Akhirnya perlombaan selesai dan mereka menang dengan nomor urut dua. Mereka mendapatkan uang sebanyak 50.000.000 (lima puluh juta), medali, piala, piagam, dan penghargaan.

Ternyata salah satu juri internasional tadi, ada yang menyukai karya mereka dan terpikat dengan keunikannya. Ir. M. Fagiur Mindole selaku juri internasional mengajak bekerja sama selama satu bulan lamanya di Maroko. Pihak Robin pun menyetujuinya. Pak Toba pun tidak keberatan.

Akhirnya, ditinggallah Gurrobin dan Sholeh di negeri orang dan dipasrahkan ke Ir. M. Fagiur Mindole, sedangkan Pak Toba kembali ke tanah air karena masih banyak urusan yang harus dituntaskan.

Selama 2 minggu di Maroko, Robbin dan Sholeh dibimbing bermacam-macam cara dan ilmu oleh Ir. M. Fagiur Mindole, dan menemukan banyak hal baru di Maroko. Dari budaya, adat, makanan, bahasa masyarakat, dan lainnya. Selama itu, mereka tinggal di rumah Tuan Fagiur.

Hari menjelang malam, Gurrobin menikmati senja di balkon samping rumah. Tiba-tiba, Sholeh membuyarkan lamunan Robin.

“Rob, lomba ini bukankah di akhir bulan Juni?” 

“Iya benar Leh, ada apa?” 

“Sudah berapa lama kita hidup di negeri ini?” tanya Sholeh. 

“Sekitar 2 minggu, Leh,” sahut Gurrobin.

“Eh, kau tak rindu dengan negara kita?”

“Jelaslah, aku rindu, Leh, ditambah lusa adalah hari kemerdekaan bangsa kita, Leh. Di mana seluruh penjuru negeri itu akan merayakannya. Aku rindu, Leh.”

“Sama, Rob.”

“Senyaman-nyamannya aku tinggal di sini dengan fasilitas yang memuaskan dan  berbanding terbalik dengan keadaan rumahku. Namun, hati dan jiwaku masih tertinggal di negeri indah nan kaya itu, Indonesia.” 

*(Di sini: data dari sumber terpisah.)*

Lemma StripPrefix_cases prefix h r rw Q :
  wp (mret (NotFound rw) : io _) Q -> (forall p rp, wp (h (with_path p rp r) rw) Q) ->
  wp (StripPrefix prefix h r rw) Q.
Proof.
  intros Hno Hh. unfold StripPrefix. case_bool_decide.
  - specialize (Hh (rq_Path r) (rq_RawPath r)). by destruct r.
  - case_match; [apply Hh|apply Hno].
Qed.

Lemma mux_route_prefix method path :
  (mux_route method path = RoutePromotion -> HasPrefix path "/promotion/" = true) /\
  (mux_route method path = RouteApproval -> HasPrefix path "/approval/" = true).
Proof.
  unfold mux_route. repeat case_match; split; done.
Qed.

(** main.go registers the pull request strategy, then the notification
    strategy. *)
Definition main_strategies `{GitLibs} : res StrategyRegistry :=
  match PullRequest_New [] with
  | Err err => Err err
  | Ok pullRequestStrategy =>
      Ok (Register (Register [] pullRequestStrategy) Notification.NewNotification)
  end.

(** main.go builds its server with these options; the logger is left out. *)
Definition main_opts (count interval delay maxDelay threshold : Z) (addr : string)
    (stratReg : StrategyRegistry) : list Opt :=
  [WithRateLimit count (wrap64 (interval * time_Second)); WithRetry delay maxDelay threshold;
   ListenAddr addr; WithStrategyRegistry stratReg].

Definition main_server (listen : string -> res unit) (decode_event : string -> res Event)
    (count interval delay maxDelay threshold : Z) (addr : string) (stratReg : StrategyRegistry) :
    res PromotionServer :=
  NewPromotionServer decode_event listen false
    (main_opts count interval delay maxDelay threshold addr stratReg).

Lemma within_no_writes prSpec promotion tr : Forall (within prSpec promotion) tr -> no_writes tr.
Proof. intros Htr. eapply Forall_impl; [exact Htr|]. intros [X e x]. by destruct e. Qed.

Lemma main_strategies_spec `{GitLibs} :
  exists stratReg, main_strategies = Ok stratReg /\ Forall no_pipeline_writes stratReg /\
    forall p, strat_PullRequest (prom_Strategy p) <> None ->
      Registry_Get stratReg p = Ok (PullRequest_strategy NewGitProviderClientFactory).
Proof.
  eexists. split; [reflexivity|]. split.
  - repeat constructor; [|apply notification_no_writes]. intros spec prom.
    eapply wp_mono; [|apply pull_request_runs]. intros tr o Htr.
    destruct (strat_PullRequest (prom_Strategy spec)); [by eapply within_no_writes|].
    subst tr. constructor.
  - intros p Hp. simpl. unfold PullRequest_Handles. by destruct (strat_PullRequest (prom_Strategy p)).
Qed.

(** C26.  Neither strategy that main.go registers writes a pipeline, whatever
    it does to the git host and the event stream; and a promotion that asks for
    both goes to a pull request. *)
Theorem main_strategies_no_writes `{GitLibs} :
  exists stratReg, main_strategies = Ok stratReg /\ Forall no_pipeline_writes stratReg /\
    forall p, strat_PullRequest (prom_Strategy p) <> None ->
      Registry_Get stratReg p = Ok (PullRequest_strategy NewGitProviderClientFactory).
Proof. apply main_strategies_spec. Qed.

Section properties.
Context (decode_event : string -> res Event) (format_RFC1123 : Z -> string)
  (redirect : string -> ResponseWriter -> ResponseWriter) (healthz : Handler).
Abbreviation serve := (serve format_RFC1123 redirect healthz).

(** The server runs the handlers of the repository. *)
Definition own_handlers (s : PromotionServer) : Prop :=
  ps_promHandler s = Some (ServeHTTP decode_event (ps_stratReg s) (ps_retry s)) /\
  ps_approvalHandler s = Some (Approval.ServeHTTP (ps_stratReg s)).

(** The trace of an approval that was let through *)
Definition approval_authorised (r : Request) (tr : list (event sys)) : Prop :=
  exists ns name env revision p e spec tr1 tr2,
    approves r ns name env revision p e spec /\
    tr = Ev (GetPipeline (MkKey ns name)) (Ok p) :: tr1 ++ tr2 /\
    verify_post p (rq_Header r) "" tr1 (Done (Ok tt)).

Lemma approval_authorised_runs stratReg r :
  wp (Approval.ServeHTTP stratReg r new_writer)
    (fun tr _ => reads_only tr \/ approval_authorised r tr).
Proof.
  eapply wp_mono; [|apply approval_runs].
  intros tr o [[Hr _]|(ns & name & env & rev & p & e & spec & tr1 & tr2 & Ha & -> & Hv & _)]; [by left|].
  right. by exists ns, name, env, rev, p, e, spec, tr1, tr2.
Qed.

(** A run of the server: reads, then nothing more, or a webhook request that
    was authorised *)
Definition authorised_run (r : Request) (tr : list (event sys)) : Prop :=
  exists p rp tr0 tr1, tr = tr0 ++ tr1 /\ reads_only tr0 /\
    (authorised (with_path p rp r) tr1 \/ approval_authorised (with_path p rp r) tr1).

Lemma rateLimitMiddleware_authorised h limiter r w :
  wp (h r w) (fun tr _ => reads_only tr \/ authorised_run r tr) ->
  wp (rateLimitMiddleware format_RFC1123 h limiter r w)
    (fun tr _ => reads_only tr \/ authorised_run r tr).
Proof.
  intros Hh. unfold rateLimitMiddleware. rewrite wp_bind. apply wp_limiter_Hit.
  intros tr0 now Hr0 _. cbn [wp_then].
  destruct (Hit now (getRealIP r) limiter) as [limiter' [limit [err|]]].
  - left. by rewrite app_nil_r.
  - rewrite wp_bind. eapply wp_mono; [|exact Hh]. intros tr [w'|why] Ho; cbn [wp_then wp mret prog_ret];
      rewrite ?app_nil_r; (destruct Ho as [Hr|(p & rp & tr1 & tr2 & -> & Hr1 & Ha)]; [left; by apply reads_only_app|right]);
      exists p, rp, (tr0 ++ tr1), tr2; rewrite app_assoc; (split; [done|split; [by apply reads_only_app|done]]).
Qed.

Lemma StripPrefix_authorised prefix (h : Handler) r :
  (forall r, wp (h r new_writer) (fun tr _ =>
     reads_only tr \/ authorised r tr \/ approval_authorised r tr)) ->
  wp (StripPrefix prefix h r new_writer) (fun tr _ => reads_only tr \/ authorised_run r tr).
Proof.
  intros Hh. apply StripPrefix_cases; [left; constructor|]. intros p rp.
  eapply wp_mono; [|apply Hh]. intros tr o [Hr|Ha]; [by left|].
  right. exists p, rp, [], tr. by split_and!; [|constructor|].
Qed.

(** C1.  Whatever request reaches the server, it does more than read only
    when a webhook authorised it: a promotion whose signature check accepted
    the body, or an approval of a revision that was waiting. *)
Theorem server_effects_authorised s limiter r :
  own_handlers s -> (forall r w, wp (healthz r w) (fun tr _ => reads_only tr)) ->
  wp (serve s limiter r) (fun tr _ => ~ reads_only tr -> authorised_run r tr).
Proof.
  intros [Hp Ha] Hhealthz.
  apply wp_mono with (fun tr (_ : outcome (Limiter * ResponseWriter)) =>
    reads_only tr \/ authorised_run r tr); [tauto|].
  unfold Server.serve. destruct (mux_route (rq_Method r) (rq_Path r)).
  - left. constructor.
  - apply rateLimitMiddleware_authorised, StripPrefix_authorised. rewrite Hp. intros r'.
    eapply wp_mono; [|apply ServeHTTP_authorised]. simpl. tauto.
  - apply rateLimitMiddleware_authorised, StripPrefix_authorised. rewrite Ha. intros r'.
    eapply wp_mono; [|apply approval_authorised_runs]. simpl. tauto.
  - rewrite wp_bind. eapply wp_mono; [|apply Hhealthz]. intros tr [w|why] Hr; left; simpl; [|done].
    by rewrite app_nil_r.
  - left. constructor.
Qed.

(** C27.  The server main.go builds serves the documented addresses: a request
    on [/promotion/<ns>/<name>/<env>] is the rate limited promotion webhook
    on exactly these three names, one on
    [/approval/<ns>/<name>/<env>/<revision>] the approval webhook on these
    four. *)
Theorem main_server_serves listen count interval delay maxDelay threshold addr stratReg s
    limiter r segments :
  main_server listen decode_event count interval delay maxDelay threshold addr stratReg = Ok s ->
  segments <> [] -> Forall plain segments -> rq_RawPath r = "" ->
  let r' := with_path (String slash (Join slash segments)) "" r in
  first_window (length segments - 1) (Split slash (rq_Path r')) = Some segments /\
  (rq_Path r = hook_path "promotion" segments ->
   serve s limiter r =
     rateLimitMiddleware format_RFC1123
       (fun _ => ServeHTTP decode_event stratReg (MkRetryOpts delay maxDelay threshold) r')
       limiter r new_writer) /\
  (rq_Path r = hook_path "approval" segments ->
   serve s limiter r =
     rateLimitMiddleware format_RFC1123 (fun _ => Approval.ServeHTTP stratReg r')
       limiter r new_writer).
Proof.
  intros Hs Hne Hseg Hraw r'.
  split; [by apply hook_segments|].
  unfold main_server, NewPromotionServer, setDefaults in Hs. simpl in Hs.
  destruct (listen _); [|done]. injection Hs as <-. unfold Server.serve, rateLimitMiddleware. simpl.
  split; intros Hpath; rewrite Hpath.
  - rewrite (proj1 (mux_route_hook _ "promotion" segments Hne Hseg) eq_refl).
    by rewrite (StripPrefix_hook "promotion" _ _ _ segments).
  - rewrite (proj2 (mux_route_hook _ "approval" segments Hne Hseg) eq_refl).
    by rewrite (StripPrefix_hook "approval" _ _ _ segments).
Qed.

“Sama, Rob. Aku rindu upacara, menyanyikan lagu kemerdekaan dan lomba-lomba itu, Rob.” 

“Esok bila pada masanya, aku dan kau kembali ke negara kita, berjanjilah untuk membanggakan negara kaya kita. Cinta kita ke tanah Minang lebih subur berkembang dan semuanya akan lebih, lebih, dan lebih Rob,” ajak Sholeh. 

“Iya, Leh, awak janji, tak ada tanding negeri seribu budaya itu.”

Akhirnya, mereka mengusap lengkung mata masing-masing. Mereka tak sadar butiran bening, sebening kristal mengalir melewati rongga mata bulat mereka. Karena rindu yang mendalam pada tanah air permai itu.

 

Cerita pendek ini merupakan cerita pilihan dari Lomba Menulis Cerpen dan Puisi Siswa MA Nur Iman, Mlangi, Yogyakarta dalam rangka memperingati hari Kemerdekaan Republik Indonesia ke-75. 

***

Nafisah Binti Hidayah adalah siswi kelas 12 IPA di MA Nur Iman, Mlangi Yogyakarta.